[CHAPITRE XXII]

Une fois rentrée chez elle, Anna se mit à penser à tout cela; elle était soulagée de pouvoir juger M. Elliot librement et de ne lui plus devoir aucune amitié. Cependant elle sentait combien son père serait froissé; elle se préoccupait du chagrin et du désappointement de lady Russel, mais il fallait tout lui dire et attendre tranquillement la suite des événements. En arrivant chez elle, elle apprit que M. Elliot était venu, mais qu'il reviendrait le soir.

Je ne pensais pas à l'inviter, dit Élisabeth d'un air qu'elle affectait de rendre insouciant; mais il désirait tellement venir, du moins à ce que dit Mme Clay.

—Oui, vraiment, dit celle-ci; je n'ai jamais vu solliciter une invitation d'une manière plus pressante. J'étais réellement en peine pour lui, car votre sœur, impitoyable, semble décidée à être cruelle.

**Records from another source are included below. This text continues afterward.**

(* ===== verification/Rounding.v ===== *)
(** * Floating point

    The arithmetic of [float] and [double] where the C code uses it: the weights of
    ketama and the chunk sizes of memcached's slab allocator.

    Rounding to nearest, ties to even, with a significand of [p] bits.  The values
    that occur are positive and far from the ends of the exponent range, so there
    are neither subnormal numbers nor infinities; a value is a rational number. *)

From S2P Require Import Prelude.
From stdpp Require Import base list.
From Stdlib Require Import ZArith QArith Qround Lia Lqa.

Local Open Scope Z_scope.

(** The exponent [e] with [2 ^ e ≤ n / d < 2 ^ (e + 1)]. *)
Definition binade (n d : Z) : Z :=
  let e := Z.log2 n - Z.log2 d in
  if d * 2 ^ Z.max 0 e <=? n * 2 ^ Z.max 0 (- e) then e else e - 1.

(** The integer nearest to [n / d]. *)
Definition nearest_even (n d : Z) : Z :=
  let q := n / d in
  let r := n mod d in
  if (2 * r <? d) || ((2 * r =? d) && Z.even q) then q else q + 1.

Definition rnd (p : Z) (x : Q) : Q :=
  let n := Qnum x in
  let d := Zpos (Qden x) in
  if n <=? 0 then 0%Q else
  let e := binade n d - (p - 1) in
  let m := nearest_even (n * 2 ^ Z.max 0 (- e)) (d * 2 ^ Z.max 0 e) in
  (inject_Z (m * 2 ^ Z.max 0 e) / inject_Z (2 ^ Z.max 0 (- e)))%Q.

Definition to_float (x : Q) : Q := rnd 24 x.
Definition to_double (x : Q) : Q := rnd 53 x.

(** ** The error of a rounding *)

Lemma binade_spec n d :
  0 < n → 0 < d →
  let e := binade n d in d * 2 ^ Z.max 0 e ≤ n * 2 ^ Z.max 0 (- e).
Proof.
  intros Hn Hd. unfold binade.
  pose proof (Z.log2_spec n Hn) as Ln. pose proof (Z.log2_spec d Hd) as Ld.
  pose proof (Z.log2_nonneg n). pose proof (Z.log2_nonneg d).
  set (a := Z.log2 n) in *. set (b := Z.log2 d) in *.
  destruct (Z.leb_spec (d * 2 ^ Z.max 0 (a - b)) (n * 2 ^ Z.max 0 (- (a - b)))) as [|_]; [done|].
  assert (d * 2 ^ Z.max 0 (a - b - 1) ≤ 2 ^ (Z.succ b + Z.max 0 (a - b - 1))) as H1.
  { rewrite Z.pow_add_r by lia. apply Z.mul_le_mono_nonneg_r; lia. }
  assert (2 ^ (a + Z.max 0 (- (a - b - 1))) ≤ n * 2 ^ Z.max 0 (- (a - b - 1))) as H2.
  { rewrite Z.pow_add_r by lia. apply Z.mul_le_mono_nonneg_r; lia. }
  assert (Z.succ b + Z.max 0 (a - b - 1) = a + Z.max 0 (- (a - b - 1))) as He by lia.
  rewrite He in H1. lia.
Qed.

Lemma nearest_even_spec n d :
  0 < d → 2 * (nearest_even n d * d) ≤ 2 * n + d ∧ 2 * n - d ≤ 2 * (nearest_even n d * d).
Proof.
  intros Hd. unfold nearest_even.
  pose proof (Z.div_mod n d ltac:(lia)) as H. pose proof (Z.mod_pos_bound n d Hd) as Hr.
  set (q := n / d) in *. set (r := n mod d) in *.
  destruct (Z.ltb_spec (2 * r) d); cbn [orb]; [nia|].
  destruct (Z.eqb_spec (2 * r) d); cbn [andb]; [|nia]. destruct (Z.even q); nia.
Qed.

(** The significand has at least [p] bits. *)
Lemma binade_scaled p n d :
  0 < n → 0 < d → 1 ≤ p →
  let e := binade n d - (p - 1) in d * 2 ^ Z.max 0 e * 2 ^ (p - 1) ≤ n * 2 ^ Z.max 0 (- e).
Proof.
  intros Hn Hd Hp e. pose proof (binade_spec n d Hn Hd) as Hb. cbv zeta in Hb.
  set (b := binade n d) in *.
  set (k := Z.max 0 (- e) - Z.max 0 (- b)). assert (0 ≤ k) by lia.
  replace (Z.max 0 (- e)) with (Z.max 0 (- b) + k) by lia.
  rewrite <- Z.mul_assoc, <- Z.pow_add_r by lia.
  replace (Z.max 0 e + (p - 1)) with (Z.max 0 b + k) by lia.
  rewrite !Z.pow_add_r, !Z.mul_assoc by lia. apply Z.mul_le_mono_nonneg_r; lia.
Qed.

(** Comparing quotients of integers. *)
Lemma Qle_quot a b c d :
  0 < b → 0 < d → a * d ≤ c * b → (inject_Z a / inject_Z b <= inject_Z c / inject_Z d)%Q.
Proof.
  intros Hb Hd H.
  assert (0 < inject_Z b)%Q by (change 0%Q with (inject_Z 0); by rewrite <- Zlt_Qlt).
  assert (0 < inject_Z d)%Q by (change 0%Q with (inject_Z 0); by rewrite <- Zlt_Qlt).
  apply Qle_shift_div_r; [done|].
  assert (inject_Z c / inject_Z d * inject_Z b == inject_Z c * inject_Z b / inject_Z d)%Q as ->
    by (field; lra).
  apply Qle_shift_div_l; [done|]. by rewrite <- !inject_Z_mult, <- Zle_Qle.
Qed.

Lemma rnd_spec p x :
  1 ≤ p → (0 < x)%Q →
  (rnd p x * inject_Z (2 ^ p) <= x * inject_Z (2 ^ p + 1))%Q ∧
  (x * inject_Z (2 ^ p - 1) <= rnd p x * inject_Z (2 ^ p))%Q.
Proof.
  intros Hp Hx. destruct x as [n d]. unfold Qlt in Hx. cbn in Hx. rewrite Z.mul_1_r in Hx.
  unfold rnd. cbn [Qnum Qden]. rewrite (proj2 (Z.leb_gt n 0)) by lia.
  pose proof (binade_scaled p n (Zpos d) ltac:(lia) ltac:(lia) Hp) as Hs. cbv zeta in *.
  set (e := binade n (Zpos d) - (p - 1)) in *.
  assert (0 < 2 ^ Z.max 0 e) as HE by (apply Z.pow_pos_nonneg; lia).
  assert (0 < 2 ^ Z.max 0 (- e)) as HF by (apply Z.pow_pos_nonneg; lia).
  assert (2 ^ p = 2 * 2 ^ (p - 1)) as Hpow by (rewrite <- Z.pow_succ_r by lia; f_equal; lia).
  assert (0 < 2 ^ (p - 1)) as HP by (apply Z.pow_pos_nonneg; lia).
  set (E := 2 ^ Z.max 0 e) in *. set (F := 2 ^ Z.max 0 (- e)) in *. set (P := 2 ^ (p - 1)) in *.
  destruct (nearest_even_spec (n * F) (Zpos d * E)) as [Hup Hlo]; [nia|].
  set (m := nearest_even _ _) in *.
  rewrite (Qmake_Qdiv n d), Hpow.
  assert (∀ a b c : Z, 0 < b → (inject_Z a / inject_Z b * inject_Z c == inject_Z (a * c) / inject_Z b)%Q) as Hq.
  { intros a b c Hb. rewrite inject_Z_mult. field. change 0%Q with (inject_Z 0).
    rewrite inject_Z_injective. lia. }
  rewrite !Hq by lia.
  apply (Z.mul_le_mono_nonneg_r _ _ P) in Hup, Hlo; [|lia..].
  split; apply Qle_quot; lia.
Qed.

Lemma inject_Z_pos z : 0 < z → (0 < inject_Z z)%Q.
Proof. intros. change 0%Q with (inject_Z 0). by rewrite <- Zlt_Qlt. Qed.

Lemma float_bounds x :
  (0 < x)%Q →
  (0 < to_float x)%Q ∧ (to_float x <= x * (16777217 # 16777216))%Q ∧
  (x * (16777215 # 16777216) <= to_float x)%Q.
Proof.
  intros Hx. destruct (rnd_spec 24 x ltac:(done) Hx) as [H1 H2].
  change (inject_Z (2 ^ 24)) with 16777216%Q in *.
  change (inject_Z (2 ^ 24 + 1)) with 16777217%Q in *.
  change (inject_Z (2 ^ 24 - 1)) with 16777215%Q in *. unfold to_float. repeat split; lra.
Qed.

Lemma double_bounds x :
  (0 < x)%Q →
  (0 < to_double x)%Q ∧ (to_double x <= x * (9007199254740993 # 9007199254740992))%Q.
Proof.
  intros Hx. destruct (rnd_spec 53 x ltac:(done) Hx) as [H1 H2].
  change (inject_Z (2 ^ 53)) with 9007199254740992%Q in *.
  change (inject_Z (2 ^ 53 + 1)) with 9007199254740993%Q in *.
  change (inject_Z (2 ^ 53 - 1)) with 9007199254740991%Q in *. unfold to_double. split; lra.
Qed.

(** The quotient of two rounded numbers. *)
Lemma quotient_bound m M :
  (0 < m)%Q → (0 < M)%Q →
  (0 < to_float m / to_float M)%Q ∧
  (to_float m / to_float M <= m / M * (16777217 # 16777215))%Q.
Proof.
  intros Hm HM. destruct (float_bounds m Hm) as (Hm0 & Hm1 & _).
  destruct (float_bounds M HM) as (HM0 & _ & HM2).
  split; [apply Qlt_shift_div_l; lra|].
  apply Qle_shift_div_r; [done|].
  assert (0 < m / M)%Q by (apply Qlt_shift_div_l; lra).
  assert (m == m / M * M)%Q as He by (field; lra).
  assert (m / M * (M * (16777215 # 16777216)) <= m / M * to_float M)%Q as Hx.
  { apply Qmult_le_l; done. }
  lra.
Qed.

(** Rounding does not go below an integer that has a representation. *)
Lemma nearest_even_ge k n d : 0 < d → k * d ≤ n → k ≤ nearest_even n d.
Proof.
  intros Hd Hk. unfold nearest_even.
  assert (k ≤ n / d) by (apply Z.div_le_lower_bound; lia).
  destruct (_ || _); lia.
Qed.

Lemma rnd_ge_integer p x s :
  1 ≤ p → 0 < s < 2 ^ p → (inject_Z s <= x)%Q → (inject_Z s <= rnd p x)%Q.
Proof.
  intros Hp Hs Hx. destruct x as [n d]. unfold Qle in Hx. cbn in Hx. rewrite Z.mul_1_r in Hx.
  assert (0 < n) as Hn by nia. unfold rnd. cbn [Qnum Qden]. rewrite (proj2 (Z.leb_gt n 0)) by lia.
  pose proof (binade_scaled p n (Zpos d) ltac:(lia) ltac:(lia) Hp) as Hsc. cbv zeta in *.
  set (e := binade n (Zpos d) - (p - 1)) in *.
  assert (0 < 2 ^ Z.max 0 e) as HE by (apply Z.pow_pos_nonneg; lia).
  assert (0 < 2 ^ Z.max 0 (- e)) as HF by (apply Z.pow_pos_nonneg; lia).
  assert (inject_Z s == inject_Z s / inject_Z 1)%Q as -> by (change (inject_Z 1) with 1%Q; field).
  apply Qle_quot; [done|done|]. rewrite Z.mul_1_r.
  destruct (Z.le_gt_cases e 0) as [He|He].
  - rewrite (Z.max_l 0 e) in * by lia. rewrite Z.pow_0_r, !Z.mul_1_r in *.
    apply nearest_even_ge; [lia|]. nia.
  - rewrite (Z.max_l 0 (- e)) in * by lia. rewrite Z.pow_0_r, !Z.mul_1_r in *.
    assert (2 ^ (p - 1) ≤ nearest_even n (Zpos d * 2 ^ Z.max 0 e)) as Hm by (apply nearest_even_ge; lia).
    assert (2 ≤ 2 ^ Z.max 0 e) as H2 by (change 2 with (2 ^ 1) at 1; apply Z.pow_le_mono_r; lia).
    assert (2 ^ p = 2 * 2 ^ (p - 1)) as Hpow by (rewrite <- Z.pow_succ_r by lia; f_equal; lia).
    nia.
Qed.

—Oh! s'écria Élisabeth, je suis trop accoutumée à ces choses pour en être touchée. Mais quand j'ai vu combien il regrettait de ne pas rencontrer mon père, j'ai cédé. Ils paraissent tous deux tellement à leur avantage quand ils sont ensemble. Leurs façons sont si parfaites; et M. Elliot est si respectueux!

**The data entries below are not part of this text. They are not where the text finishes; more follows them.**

(** After a whole number of blocks, the loop over the blocks and the final copy. *)
Lemma blocks_inv m p buf r' rest :
  zlen m mod 64 = 0 → zlen buf = 64 →
  process_blocks (length p) (absorb (full_blocks m) md5_start m) p = (r', rest) →
  let buf' := if zlen rest =? 0 then buf else memcpy buf 0 rest in
  r' = absorb (full_blocks (m ++ p)) md5_start (m ++ p) ∧
  zlen buf' = 64 ∧ ztake (zlen (m ++ p) mod 64) buf' = tail (m ++ p).
Proof.
  intros Hm Hbuf. rewrite process_blocks_spec by done. intros [= <- <-].
  assert (tail m = []) as Ht by (apply zlen_zero_nil; by rewrite tail_length).
  rewrite absorb_continue, tail_continue, <- tail_length, tail_continue, Ht. cbn [app].
  pose proof (tail_length p). pose proof (Z.mod_pos_bound (zlen p) 64 ltac:(lia)).
  split; [done|]. destruct (Z.eqb_spec (zlen (tail p)) 0) as [Hz|Hz].
  - rewrite Hz. by rewrite (zlen_zero_nil (tail p)).
  - rewrite memcpy_prefix_0, zlen_memcpy; lia || done.
Qed.

(** Bytes that do not complete the block are kept ... *)
Lemma fill_short r m data :
  zlen m mod 64 + zlen data < 64 →
  absorb (full_blocks (m ++ data)) r (m ++ data) = absorb (full_blocks m) r m ∧
  tail (m ++ data) = tail m ++ data.
Proof.
  intros Hs. assert (0 ≤ zlen (tail m ++ data) < 64).
  { rewrite zlen_app, tail_length. pose proof (Z.mod_pos_bound (zlen m) 64 ltac:(lia)).
    pose proof (zlen_nonneg data). lia. }
  rewrite absorb_continue, tail_continue. generalize dependent (tail m ++ data). intros t Hl.
  unfold full_blocks at 1, tail. by rewrite Z.div_small.
Qed.

(** ... and bytes that complete it are processed with those kept. *)
Lemma fill_block r m data :
  zlen m mod 64 + zlen data = 64 →
  absorb (full_blocks (m ++ data)) r (m ++ data) =
    md5_process (absorb (full_blocks m) r m) (tail m ++ data) ∧
  zlen (m ++ data) mod 64 = 0.
Proof.
  intros Hs. assert (zlen (tail m ++ data) = 64) as Hl by (rewrite zlen_app, tail_length; lia).
  rewrite absorb_continue. unfold full_blocks at 1. rewrite Hl. split.
  - change (Z.to_nat (64 / 64)) with 1%nat. cbn [absorb]. by rewrite ztake_ge by lia.
  - rewrite <- tail_length, tail_continue, tail_length. by rewrite Hl.
Qed.
(* ===== verification/KetamaContinuum.v ===== *)
(** * The continuum of ketama

    The binary search finds the successor of a hash; the points of the servers never
    leave the array of [ketama_create_continuum], by a bound on the rounding errors,
    unless the memory sizes wrap around. *)

From S2P Require Import Prelude Bytes CStrings Rounding Md5 Ketama.
From stdpp Require Import base list sorting.
From Stdlib Require Import ZArith QArith Qround Lqa Lia.

Local Open Scope Z_scope.

(** ** The search *)

(** The first index whose point is not before [h], if there is one. *)
Fixpoint next_point (h : Z) (points : list mcs) : nat :=
  match points with
  | [] => O
  | p :: points' => if h <=? point p then O else S (next_point h points')
  end.

(** The server of a hash: the next point on the circle. *)
Definition successor (h : Z) (points : list mcs) : Z :=
  let i := next_point h points in
  if decide (i < length points)%nat then Z.of_nat i else 0.

Definition point_le (a b : mcs) : Prop := point a ≤ point b.
#[export] Instance point_le_dec a b : Decision (point_le a b) := decide (point a ≤ point b).
#[export] Instance point_le_trans : Transitive point_le.
Proof. unfold point_le. intros a b c. lia. Qed.
#[export] Instance point_le_total : Total point_le.
Proof. unfold point_le. intros a b. lia. Qed.

Lemma next_point_le_length h points : (next_point h points ≤ length points)%nat.
Proof. induction points as [|p l IH]; simpl; [lia|]. destruct (h <=? point p); lia. Qed.

Lemma next_point_before h points i p :
  points !! i = Some p → h ≤ point p → (next_point h points ≤ i)%nat.
Proof.
  revert i. induction points as [|q l IH]; intros i Hi Hp; simpl; [done|].
  destruct (Z.leb_spec h (point q)); [lia|]. destruct i as [|i]; [simplify_eq/=; lia|].
  apply le_n_S. by apply IH.
Qed.

Lemma next_point_after h points i p :
  StronglySorted point_le points → points !! i = Some p → point p < h →
  (i < next_point h points)%nat.
Proof.
  intros Hs. revert i. induction Hs as [|q l Hs IH Hq]; intros i Hi Hp; simpl; [done|].
  assert (point q < h).
  { destruct i as [|i]; [by simplify_eq/=|]. rewrite Forall_lookup in Hq.
    pose proof (Hq i p Hi). unfold point_le in *. lia. }
  rewrite (proj2 (Z.leb_gt _ _)) by lia. destruct i as [|i]; [lia|].
  apply -> Nat.succ_lt_mono. by apply IH.
Qed.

—Cela est charmant, dit Mme Clay n'osant cependant regarder Anna. Ils sont comme père et fils. Chère miss Elliot, ne puis-je pas le dire?

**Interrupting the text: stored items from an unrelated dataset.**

Example definitions_roundtrip_witness :
  let ls := [LComment [104; 105]; LServer (mkServerinfo [97; 58; 49] 300); LBlank;
             LServer (mkServerinfo [98; 58; 49] 100)] in
  read_server_definitions (Some (ls ≫= render_line)) =
  Ok (2, Some ([mkServerinfo [97; 58; 49] 300; mkServerinfo [98; 58; 49] 100], 400), []).
Proof.
  intros ls. apply (definitions_roundtrip ls); [|done].
  repeat constructor; cbn; unfold text_char, addr_char, addr_size, zlen; cbn; lia || done.
Defined.

Lemma decimal_digits_fuel fuel n :
  0 ≤ n < 10 ^ Z.of_nat (S fuel) → decimal_digits (S (S fuel)) n = decimal_digits (S fuel) n.
Proof.
  revert n. induction fuel as [|fuel IH]; intros n Hn.
  - change (10 ^ Z.of_nat 1) with 10 in Hn. cbn [decimal_digits].
    by rewrite (proj2 (Z.ltb_lt n 10)) by lia.
  - rewrite Nat2Z.inj_succ, Z.pow_succ_r in Hn by lia.
    change (decimal_digits (S (S (S fuel))) n) with
      ((if n <? 10 then [] else decimal_digits (S (S fuel)) (n / 10)) ++ [48 + n mod 10]).
    rewrite IH; [done|]. split; [apply Z.div_pos; lia|apply Z.div_lt_upper_bound; lia].
Qed.

(** A last line without a newline loses the last digit of its memory size: the
    code takes the character behind the number to be the newline. *)
Theorem unterminated_line_loses_digit (a : bytes) (m : Z)
  (Ha : Forall addr_char a) (Hl : 0 < zlen a < addr_size) (Hm : 10 ≤ m < 2 ^ 63) :
  read_server_line (a ++ [9] ++ decimal m) = Ok (mkServerinfo a (m / 10), []).
Proof.
  assert (0 < m / 10 < 2 ^ 63) as Hq
    by (split; [apply Z.div_str_pos; lia|apply Z.div_lt_upper_bound; lia]).
  assert (decimal m = decimal (m / 10) ++ [48 + m mod 10]) as ->.
  { unfold decimal. rewrite (decimal_digits_fuel 18 (m / 10)).
    - change (decimal_digits 20 m) with
        ((if m <? 10 then [] else decimal_digits 19 (m / 10)) ++ [48 + m mod 10]).
      by rewrite (proj2 (Z.ltb_ge m 10)) by lia.
    - change (10 ^ Z.of_nat 19) with (10 ^ 19). lia. }
  apply read_server_line_spec; [done|done|done|]. pose proof (Z.mod_pos_bound m 10 ltac:(lia)).
  unfold is_delim. by rewrite !(proj2 (Z.eqb_neq _ _)) by lia.
Qed.

(** "a:1<tab>300" is read as 30. *)
Example unterminated_line_loses_digit_witness :
  read_server_line [97; 58; 49; 9; 51; 48; 48] = Ok (mkServerinfo [97; 58; 49] 30, []).
Proof.
  apply (unterminated_line_loses_digit [97; 58; 49] 300).
  - repeat constructor; done.
  - done.
  - done.
Defined.

(** ** Publishing the continuum *)

(** What the code relies on [qsort] for. *)
Class Qsort (qsort : (mcs → mcs → Z) → list mcs → list mcs) : Prop := {
  qsort_perm : ∀ cmp l, Permutation (qsort cmp l) l;
  qsort_sorted : ∀ cmp l,
    (∀ a b, cmp a b ≤ 0 ∨ cmp b a ≤ 0) → (∀ a b c, cmp a b ≤ 0 → cmp b c ≤ 0 → cmp a c ≤ 0) →
    StronglySorted (λ a b, cmp a b ≤ 0) (qsort cmp l)
}.

Lemma ketama_compare_le a b : ketama_compare a b ≤ 0 ↔ point_le a b.
Proof.
  unfold ketama_compare, point_le.
  destruct (Z.ltb_spec (point a) (point b)); [lia|]. destruct (Z.ltb_spec (point b) (point a)); lia.
Qed.

(** A file whose continuum can be published: its servers fit the segment. *)
Record publishable (ls : list file_line) : Prop := {
  pub_lines : Forall line_ok ls;
  pub_some : servers_of ls ≠ [];
  pub_total : sum_memory (servers_of ls) < 2 ^ 64;
  pub_size : zlen (servers_of ls) ≤ 117
}.

Lemma servers_of_ok ls :
  Forall line_ok ls → Forall (λ s, 0 < memory s ∧ zlen (addr s) < addr_size) (servers_of ls).
Proof.
  induction 1 as [|l ls Hl _ IH]; [constructor|]. destruct l as [s|text|]; cbn [servers_of omap list_omap];
    [|done..]. constructor; [|done]. destruct Hl as (_ & Hl & _ & Hm). split; [lia|apply Hl].
Qed.

Lemma sum_memory_nonneg l : Forall (λ s, 0 < memory s ∧ zlen (addr s) < addr_size) l → 0 ≤ sum_memory l.
Proof. unfold sum_memory. induction 1 as [|s l [Hs _] _ IH]; cbn [foldr]; lia. Qed.

Section Publish.
Context (qsort : (mcs → mcs → Z) → list mcs → list mcs) `{Hq : !Qsort qsort}.
Context (file_at : nat → option bytes) (mtime_at : nat → Z) (sem_ok : bool).
Context (sem_released : nat → bool).
Context (ls : list file_line) (Hpub : publishable ls).
Context (Hfile : ∀ t, file_at t = Some (ls ≫= render_line)).

Abbreviation create := (ketama_create_continuum qsort file_at mtime_at true).
Abbreviation loop := (roll_loop qsort file_at mtime_at true).
Abbreviation roll := (ketama_roll qsort file_at mtime_at true sem_ok true sem_released).

(** The points that are published. *)
Definition published : list mcs :=
  qsort ketama_compare (all_points (servers_of ls) (sum_memory (servers_of ls))).

Lemma published_sorted : StronglySorted point_le published.
Proof.
  assert (∀ l, StronglySorted (λ a b, ketama_compare a b ≤ 0) l → StronglySorted point_le l) as Hmono.
  { induction 1 as [|x l _ IH Hx]; constructor; [done|]. eapply Forall_impl; [exact Hx|].
    intros y. apply ketama_compare_le. }
  apply Hmono, qsort_sorted; intros a b; rewrite ?ketama_compare_le; [unfold point_le; lia|].
  intros c. rewrite !ketama_compare_le. unfold point_le. lia.
Qed.

Lemma create_spec w :
  create w =
  Ok (true, mkWorld (S (S (clock w))) (sem w)
              (Some (mkSegment (zlen published) (mtime_at (S (clock w))) published)) (k_error w)).
Proof.
  destruct Hpub as [Hls Hne Ht Hn]. pose proof (servers_of_ok ls Hls) as Hs.
  pose proof (sum_memory_nonneg _ Hs). unfold ketama_create_continuum.
  rewrite Hfile, definitions_spec by done. unfold u64. rewrite wrapu_small by lia.
  destruct (build_continuum_spec (servers_of ls)) as [Hb Hl]; [done|done|lia|].
  assert (zlen published = zlen (all_points (servers_of ls) (sum_memory (servers_of ls)))) as Hz.
  { unfold zlen, published. by rewrite qsort_perm. }
  cbn [mbind result_bind]. assert ((zlen (servers_of ls) <? 1) = false) as ->.
  { apply Z.ltb_ge. destruct (servers_of ls); [done|]. unfold zlen. cbn [length]. lia. }
  rewrite Hb. cbn [mbind result_bind negb file_modtime]. unfold file_modtime. fold published.
  rewrite (proj2 (Z.ltb_ge _ _)); [done|]. unfold MC_SHMSIZE. lia.
Qed.

(** The world after the continuum was published. *)
Definition published_world (w : world) : world :=
  mkWorld (S (S (clock w))) ((λ _, 1) <$> sem w)
    (Some (mkSegment (zlen published) (mtime_at (S (clock w))) published)) (k_error w).

(** A round that creates the continuum. *)
Lemma loop_create fuel modtime cont w :
  shm w = None ∨ attached cont = true →
  loop (S fuel) modtime cont w =
  if mtime_at (S (clock w)) =? modtime
  then Ok (true, mkContinuum (zlen published) true, published_world w)
  else loop fuel modtime (mkContinuum (zlen published) true) (published_world w).
Proof.
  intros Hc. cbn [roll_loop].
  assert (bool_decide (shm w = None) || attached cont = true) as ->.
  { destruct Hc as [->| ->]; [done|]. by rewrite orb_true_r. }
  rewrite create_spec. cbn [mbind result_bind negb]. unfold ketama_sem_unlock, ketama_sem_lock, semctl_set.
  cbn [set_sem sem shm clock k_error seg_nump seg_modtime].
  assert (∀ o : option Z, (λ _ : Z, 1) <$> ((λ _ : Z, 2) <$> o) = (λ _ : Z, 1) <$> o) as Hsem by by intros [].
  by rewrite Hsem.
Qed.

(** A round that only attaches to the segment. *)
Lemma loop_attach fuel modtime cont w old :
  shm w = Some old → attached cont = false →
  loop (S fuel) modtime cont w =
  if seg_modtime old =? modtime then Ok (true, mkContinuum (seg_nump old) true, w)
  else loop fuel modtime (mkContinuum (seg_nump old) true) w.
Proof.
  intros Hw Hc. cbn [roll_loop]. rewrite Hc, Hw, bool_decide_eq_false_2 by done.
  cbn [orb mbind result_bind negb]. by rewrite Hw.
Qed.

(** Waiting for the semaphore changes nothing but the semaphore, which is free at the end. *)
Lemma sem_wait_spec rounds i w :
  ∃ v, sem_wait sem_released rounds i w = set_sem v w ∧ v ≠ Some 2.
Proof.
  revert i. induction rounds as [|rounds IH]; intros i; cbn [sem_wait];
    (destruct (bool_decide_reflect (sem w = Some 2)) as [Hs|Hs];
     [|exists (sem w); by destruct w]);
    unfold ketama_sem_unlock, semctl_set; rewrite Hs.
  - exists (Some 1). by destruct (sem_released i).
  - destruct (sem_released i); [by exists (Some 1)|apply IH].
Qed.

(** [ketama_roll] up to its loop. *)
Lemma roll_unfold fuel w :
  ∃ v, v ≠ Some 2 ∧
  roll fuel w =
  let* '(ok, cont, w') := loop fuel (mtime_at (clock w)) (mkContinuum 0 false)
                            (mkWorld (S (clock w)) v (shm w) []) in
  Ok (ok, Some cont, w').
Proof.
  unfold ketama_roll. cbn [negb].
  destruct (sem_wait_spec (Z.to_nat 1000000) 0 (ketama_sem_init sem_ok (set_error [] w))) as (v & -> & Hv).
  exists v. split; [done|]. unfold ketama_sem_init, ketama_sem_unlock, semctl_set, file_modtime.
  destruct w as [c s m e]. cbn [set_error sem]. by destruct s, sem_ok.
Qed.

(** When the file is left alone. *)
Lemma roll_stable fuel w mt :
  (∀ t, mtime_at t = mt) → (2 ≤ fuel)%nat →
  ∃ seg w', roll fuel w = Ok (true, Some (mkContinuum (seg_nump seg) true), w') ∧
    shm w' = Some seg ∧ seg_modtime seg = mt ∧ sem w' ≠ Some 2 ∧ k_error w' = [] ∧
    ((∃ old, shm w = Some old ∧ seg_modtime old = mt ∧ seg = old) ∨
     seg = mkSegment (zlen published) mt published).
Proof.
  intros Hmt Hf. destruct (roll_unfold fuel w) as (v & Hv & ->). rewrite Hmt.
  destruct fuel as [|[|fuel]]; [lia..|].
  assert (∀ w', sem (published_world w') ≠ Some 2) as Hfree by (intros w'; cbn; by destruct (sem w')).
  destruct (shm w) as [old|] eqn:Hw.
  - destruct (Z.eqb_spec (seg_modtime old) mt) as [He|He].
    + exists old. eexists. erewrite loop_attach by done. rewrite (proj2 (Z.eqb_eq _ _) He).
      split; [reflexivity|]. naive_solver.
    + exists (mkSegment (zlen published) mt published). eexists. erewrite loop_attach by done.
      rewrite (proj2 (Z.eqb_neq _ _) He). rewrite loop_create by by right.
      rewrite Hmt, Z.eqb_refl. split; [reflexivity|].
      split; [cbn; by rewrite Hmt|]. split; [done|]. split; [apply Hfree|]. split; [done|by right].
  - exists (mkSegment (zlen published) mt published). eexists.
    rewrite loop_create by by left. rewrite Hmt, Z.eqb_refl. split; [reflexivity|].
    split; [cbn; by rewrite Hmt|]. split; [done|]. split; [apply Hfree|]. split; [done|by right].
Qed.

—Oh! je laisse chacun dire ce qu'il veut; s'il vous plaît de penser ainsi! Mais il me semble que ses attentions ressemblent à celles de tout le monde.

—Ma chère miss Elliot! dit Mme Clay levant les mains et les yeux au ciel et affectant un silence étudié.

—Ma chère Pénélope, ne prenez pas l'alarme. Je l'ai invité, puis congédié avec un sourire: j'ai eu pitié de lui.»